This hubris and arrogance should not be surprising, since the everlastingly nasty, brutish and terrifying nature of warfare, the fact that the enemy always gets to make decisions too and that, just possibly, the local population may not see Americans, or any other occupiers, as the ones wearing the white hats, are as troublesome and unfitting to today’s promoters of counter insurgency warfare, as they were to the advocates of shock and awe, speed and the Revolution in Military Affairs in the spring of 2003.
To the politicians, generals, policy makers, pundits, theorists and bloggers, many of whom are resident in Washington DC and to whom the title “Chickenhawk” would not be unfairly applied, the question of conflict and war, so far as they are removed from it, in physical, emotional and existential connections, consistently remains how we should conduct war and almost never as to why or to what end. So, noting the nature of those who offered us escalation of war, with all its attendant costs, as a means to better our lives, on this anniversary of Operation Moshtarak and the “official” escalation of the Afghan War, we must continue to argue for a new course forward for the United States in Afghanistan.
Derrick Crowe and the team at Rethink Afghanistan superbly document the hyperbole of promised victory prior to the launch of Operation Moshtarak. Additionally, they refute, based upon evidence and fact, the endless and baseless assertions of progress and success in Afghanistan made by the Obama Administration and the Pentagon that have marked the past twelve months.
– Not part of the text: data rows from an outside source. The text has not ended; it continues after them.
(** The head of the queue is taken out and activated. *)
Lemma drain_one t g w q s :
  pc_of s t = Unblock g -> freed (gt s) = false -> qlock (gt s) = None -> _wait_q (gt s) = w :: q ->
  exists n s', run_n t n s = Some s' /\ pc_of s' t = Unblock g /\ freed (gt s') = false /\ qlock (gt s') = None /\
    _wait_q (gt s') = q /\ ready_of s' w /\ (forall u, ready_of s u -> ready_of s' u).
Proof.
  intros Ep Hf Hl Hq.
  assert (forall p s1, (p = Wake_cancel w g \/ p = Wake w g) -> gt s1 = set_queue q (gt s) -> pc_of s1 t = p ->
            exists n s', run_n t n s1 = Some s' /\ pc_of s' t = Unblock g /\ freed (gt s') = false /\ qlock (gt s') = None /\
              _wait_q (gt s') = q /\ ready_of s' w /\ (forall u, ready_of s1 u -> ready_of s' u)) as Hgen.
  { assert (forall s1, gt s1 = set_queue q (gt s) -> pc_of s1 t = Wake w g ->
              exists n s', run_n t n s1 = Some s' /\ pc_of s' t = Unblock g /\ freed (gt s') = false /\ qlock (gt s') = None /\
                _wait_q (gt s') = q /\ ready_of s' w /\ (forall u, ready_of s1 u -> ready_of s' u)) as Hwake.
    { intros s1 Hg Hp. exists 1%nat, (go t (Unblock g) (activate w s1)). split_and!.
      - unfold run_n, run. unfold pc_of in Hp. by rewrite Hp.
      - rewrite pc_go. by destruct (decide (t = t)).
      - simpl. by rewrite Hg.
      - simpl. by rewrite Hg.
      - simpl. by rewrite Hg.
      - apply ready_go, ready_activate. by right.
      - intros u Hu. apply ready_go, ready_activate. by left. }
    intros p s1 [-> | ->] Hg Hp; [| by apply Hwake].
    destruct (Hwake (go t (Wake w g) (cancel_wait w s1))) as (n & s' & Hr & ? & ? & ? & ? & ? & Hm); [done | rewrite pc_go; by destruct (decide (t = t)) |].
    exists (S n), s'. split_and!; try done.
    - simpl. unfold run. unfold pc_of in Hp. by rewrite Hp.
    - intros u Hu. apply Hm, ready_go, ready_cancel, Hu. }
  destruct (Hgen (if aborts g then Wake_cancel w g else Wake w g)
              (go t (if aborts g then Wake_cancel w g else Wake w g) (on_gate (set_queue q) s)))
    as (n & s' & Hr & ? & ? & ? & ? & ? & Hm); [destruct (aborts g); auto | done | rewrite pc_go; by destruct (decide (t = t)) |].
  exists (S n), s'. split_and!; try done.
  - simpl. unfold run, locked, lock_free. unfold pc_of in Ep. rewrite Ep, bool_decide_true by done.
    unfold dequeue_first, touch. by rewrite Hf, Hq.
  - intros u Hu. apply Hm. by apply ready_go.
Qed.
(* ===== verification/CpuCall.v ===== *)
(** Requests between CPUs ([src/src/kern/cpu_call.h], with the queue of
    [queue.h]): [cpu_call_many] has a function run on a set of CPUs and waits for
    them, with at most eight requests under way at a time.  TLB shootdowns are
    such requests.

    CPUs call, handle requests and go offline at the same time.  A step is one
    access to the words of a request or of a queue, which has a lock; a handler
    interrupts the caller on its CPU where interrupts are enabled: between the
    requests of a synchronous call, and not at all during an asynchronous one,
    which is made with interrupts disabled.

    The requests lie on the stack of the caller; each call makes them anew.  A
    request carries the number of the call as the function that it runs; to run
    one that has none is a fault. *)

From stdpp Require Import functions.
From S2P Require Import Prelude.

(** * Data *)

(** [Cpu_call]: the request [snd] of the caller [fst]. *)
Definition call : Type := Z * Z.

Record request := mk_request {
  _func : option Z;
  _wait : bool;
  queued_in : option Z }.

(** Where a CPU is in [cpu_call_many].  [n] is the CPU of the loop, [i] the request
    [c]; [second]: [remote_call] is called from the second loop. *)
Inductive place :=
  | Out
  | First (n : Z) (c : option Z)            (** at the test of the first loop *)
  | Set_queued (n i : Z) (second : bool)    (** in [remote_call], before [set_queued] *)
  | Enq (n i : Z) (second : bool)
  | Online (n i : Z) (second : bool)        (** before the test whether the CPU is online *)
  | Deq (n i : Z) (second : bool)
  | Check (n i : Z) (second : bool)         (** before the test of [queued] *)
  | Check_done (n i : Z) (second : bool)
  | Second (n : Z)                          (** at the test of the second loop *)
  | Find (n i : Z)                          (** in [find_done] *)
  | Waiting (i : Z)                         (** in [wait_all] *)
  | Returned.

(** The call that a CPU makes: its number, the set of CPUs, the mode and [_used]. *)
Record caller := mk_caller { at_ : place; session : Z; cpus : Z -> bool; async : bool; used : Z }.

(** Where a CPU is in [handle_requests]. *)
Inductive handling := Idle | Loop | Run (c : call) | Finish (c : call).

(** [ran] counts how often a CPU has run the function of a call (CPU, caller and
    number of the call), [skipped] says that the CPU was found offline. *)
Record sys := mk {
  callers : Z -> caller;
  requests : call -> request;
  queues : Z -> list call;
  handlers : Z -> handling;
  ipi : Z -> bool;
  online : Z -> bool;
  ran : Z * Z * Z -> Z;
  skipped : Z * Z * Z -> bool;
  fault : bool }.

Definition on_caller (k : Z) (f : caller -> caller) (s : sys) : sys :=
  mk (<[k := f (callers s k)]> (callers s)) (requests s) (queues s) (handlers s) (ipi s) (online s) (ran s) (skipped s) (fault s).
Definition on_request (c : call) (f : request -> request) (s : sys) : sys :=
  mk (callers s) (<[c := f (requests s c)]> (requests s)) (queues s) (handlers s) (ipi s) (online s) (ran s) (skipped s) (fault s).
Definition set_requests (f : call -> request) (s : sys) : sys :=
  mk (callers s) f (queues s) (handlers s) (ipi s) (online s) (ran s) (skipped s) (fault s).
Definition set_queue (n : Z) (q : list call) (s : sys) : sys :=
  mk (callers s) (requests s) (<[n := q]> (queues s)) (handlers s) (ipi s) (online s) (ran s) (skipped s) (fault s).
Definition set_handler (n : Z) (h : handling) (s : sys) : sys :=
  mk (callers s) (requests s) (queues s) (<[n := h]> (handlers s)) (ipi s) (online s) (ran s) (skipped s) (fault s).
Definition set_ipi (n : Z) (b : bool) (s : sys) : sys :=
  mk (callers s) (requests s) (queues s) (handlers s) (<[n := b]> (ipi s)) (online s) (ran s) (skipped s) (fault s).
Definition set_online (n : Z) (b : bool) (s : sys) : sys :=
  mk (callers s) (requests s) (queues s) (handlers s) (ipi s) (<[n := b]> (online s)) (ran s) (skipped s) (fault s).
Definition note_ran (x : Z * Z * Z) (s : sys) : sys :=
  mk (callers s) (requests s) (queues s) (handlers s) (ipi s) (online s) (<[x := ran s x + 1]> (ran s)) (skipped s) (fault s).
Definition note_skipped (x : Z * Z * Z) (s : sys) : sys :=
  mk (callers s) (requests s) (queues s) (handlers s) (ipi s) (online s) (ran s) (<[x := true]> (skipped s)) (fault s).
Definition raise (s : sys) : sys :=
  mk (callers s) (requests s) (queues s) (handlers s) (ipi s) (online s) (ran s) (skipped s) true.

Definition set_at (p : place) (c : caller) : caller := mk_caller p (session c) (cpus c) (async c) (used c).
Definition set_used (u : Z) (c : caller) : caller := mk_caller (at_ c) (session c) (cpus c) (async c) u.
Definition go (k : Z) (p : place) (s : sys) : sys := on_caller k (set_at p) s.

(** * Requests *)

Definition set (f : Z) (r : request) : request := mk_request (Some f) (_wait r) (queued_in r).
Definition set_wait (b : bool) (r : request) : request := mk_request (_func r) b (queued_in r).
Definition set_queued_in (q : option Z) (r : request) : request := mk_request (_func r) (_wait r) q.
Definition queued (r : request) : bool := match queued_in r with Some _ => true | None => false end.
Definition is_done (r : request) (async : bool) : bool := if async then negb (queued r) else negb (_wait r).

(** [Cpu_call::Cpu_call()] *)
Definition fresh : request := mk_request None false None.

(** [_func(cpu)] of a request, run on the CPU [n]. *)
Definition call_func (n : Z) (c : call) (s : sys) : sys :=
  match _func (requests s c) with
  | Some m => note_ran (n, fst c, m) s
  | None => raise s
  end.

Definition enqueue (n : Z) (c : call) (s : sys) : sys :=
  set_queue n (queues s n ++ [c]) (on_request c (set_queued_in (Some n)) s).
Definition dequeue (n : Z) (c : call) (s : sys) : sys :=
  set_queue n (filter (fun d => d <> c) (queues s n)) (on_request c (set_queued_in None) s).

(** * The caller *)

Section model.
(** [Config::max_num_cpus()], the number of CPUs, and [Config::Max_num_cpus], the
    most that the kernel is built for. *)
Context (max_num_cpus Max_num_cpus : Z).

(** [Cpu_calls<8>::Max] *)
Definition Max : Z := if Max_num_cpus <? 8 then Max_num_cpus else 8.

(** [Cpu_calls::next] *)
Definition next (x : caller) : option Z * Z := if used x <? Max then (Some (used x), used x + 1) else (None, used x).

(** [remote_call] has returned [r]. *)
Definition returned (k n i : Z) (second : bool) (r : bool) (s : sys) : sys :=
  if second then go k (Second (n + 1)) s
  else if r then
    let '(c, u) := next (callers s k) in go k (First (n + 1) c) (on_caller k (set_used u) s)
  else go k (First (n + 1) (Some i)) s.

(** [remote_call]: a request to the CPU itself is run at once. *)
Definition remote_call (k n i : Z) (second : bool) (s : sys) : sys :=
  if k =? n then returned k n i second false (call_func n (k, i) s) else go k (Set_queued n i second) s.

(** The next step of [cpu_call_many] on CPU [k]; [None]: it has nothing to do. *)
Definition run (k : Z) (s : sys) : option sys :=
  let x := callers s k in
  match at_ x with
  | Out | Returned => None
  | First n c =>
      match c with
      | Some i =>
          if n <? max_num_cpus then
            if cpus x n then Some (remote_call k n i false (on_request (k, i) (set (session x)) s))
            else Some (go k (First (n + 1) c) s)
          else Some (go k (Second n) s)
      | None => Some (go k (Second n) s)
      end
  | Set_queued n i b => Some (go k (Enq n i b) (if async x then s else on_request (k, i) (set_wait true) s))
  | Enq n i b => Some (go k (Online n i b) (enqueue n (k, i) s))
  | Online n i b => Some (go k (if online s n then Check n i b else Deq n i b) s)
  | Deq n i b =>
      Some (returned k n i b false
              (if queued (requests s (k, i))
               then note_skipped (n, k, session x)
                      (let s := dequeue n (k, i) s in if async x then s else on_request (k, i) (set_wait false) s)
               else s))
  | Check n i b =>
      Some (if queued (requests s (k, i)) then returned k n i b true (set_ipi n true s) else go k (Check_done n i b) s)
  | Check_done n i b => Some (returned k n i b (negb (is_done (requests s (k, i)) (async x))) s)
  | Second n =>
      if n <? max_num_cpus then Some (go k (if cpus x n then Find n 0 else Second (n + 1)) s)
      else Some (go k (Waiting 0) s)
  | Find n i =>
      if i <? used x then
        if is_done (requests s (k, i)) (async x) then Some (remote_call k n i true s) else Some (go k (Find n (i + 1)) s)
      else Some (go k (Find n 0) s)
  | Waiting i =>
      if i <? used x then if is_done (requests s (k, i)) (async x) then Some (go k (Waiting (i + 1)) s) else Some s
      else Some (go k Returned s)
  end.

(** ** The handler *)

(** [Cpu_call_queue::handle_requests] and [Cpu_call::run] *)
Definition handle (n : Z) (s : sys) : option sys :=
  match handlers s n with
  | Idle => None
  | Loop =>
      match queues s n with
      | [] => Some (set_handler n Idle s)
      | c :: q => Some (set_handler n (Run c) (set_queue n q (on_request c (set_queued_in None) s)))
      end
  | Run c => Some (set_handler n (Finish c) (call_func n c s))
  | Finish c => Some (set_handler n Loop (on_request c (set_wait false) s))
  end.

(** ** Steps *)

Inductive label :=
  | L_call (k : Z) (m : Z -> bool) (async : bool)  (** [cpu_call_many] *)
  | L_run (k : Z)
  | L_leave (k : Z)
  | L_irq (n : Z)                    (** the interrupt of a global request *)
  | L_handle (n : Z)
  | L_offline (n : Z)                (** [take_cpu_offline] *)
  | L_online (n : Z).

(** Are interrupts enabled on the CPU, as far as the caller is concerned? *)
Definition interruptible (x : caller) : bool :=
  match at_ x with
  | Out | Returned => true
  | First _ _ | Second _ | Find _ _ | Waiting _ => negb (async x)
  | _ => false
  end.

Definition idle (h : handling) : bool := match h with Idle => true | _ => false end.

(** A CPU without a call that handles no request. *)
Definition at_rest (k : Z) (s : sys) : bool :=
  match at_ (callers s k) with Out => idle (handlers s k) | _ => false end.

(** [cpus.empty()] returns at once; otherwise eight new requests, the first one
    taken. *)
Definition begin_call (k : Z) (m : Z -> bool) (a : bool) (s : sys) : sys :=
  on_caller k (fun x => mk_caller (First 0 (Some 0)) (session x + 1) m a 1)
    (set_requests (fun c => if decide (fst c = k) then fresh else requests s c) s).

Definition step (l : label) (s : sys) : option sys :=
  match l with
  | L_call k m a =>
      if at_rest k s && online s k && existsb m (map Z.of_nat (seq 0 (Z.to_nat max_num_cpus)))
      then Some (begin_call k m a s) else None
  | L_run k => if idle (handlers s k) then run k s else None
  | L_leave k => match at_ (callers s k) with Returned => Some (go k Out s) | _ => None end
  | L_irq n =>
      if ipi s n && online s n && idle (handlers s n) && interruptible (callers s n)
      then Some (set_handler n Loop (set_ipi n false s)) else None
  | L_handle n => handle n s
  | L_offline n => if at_rest n s && online s n then Some (set_handler n Loop (set_online n false s)) else None
  | L_online n => if at_rest n s && negb (online s n) then Some (set_online n true s) else None
  end.
End model.

Definition boot (on : Z -> bool) : sys :=
  mk (fun _ => mk_caller Out 0 (fun _ => false) false 0) (fun _ => fresh) (fun _ => []) (fun _ => Idle) (fun _ => false) on
     (fun _ => 0) (fun _ => false) false.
Derrick’s article is well worth bookmarking, as it will be an important source this spring as we near President Obama’s promised date for “accelerated transition” in Afghanistan. At that point we can have a national debate we should have had this past December, but did not, during a much promised strategy review, on the future of our nation’s war in Afghanistan. A debate we should not say we did not receive, but rather one we failed to force.
We have a responsibility to force such a debate for many, many reasons. Thousands of American service members have fought and many have died or been forever wounded these last twelve months to clear, hold and build Marjah and countless other nameless valleys and villages in Afghanistan. An argument can be made, that after twelve months of very tough fighting, during certain times of the day, Marjah can be considered “cleared.” The hold and build aspects of the operation however, like most of the Pashtun dominated eastern and southern parts of Afghanistan, to include most especially Kandahar, remain glaringly out of reach.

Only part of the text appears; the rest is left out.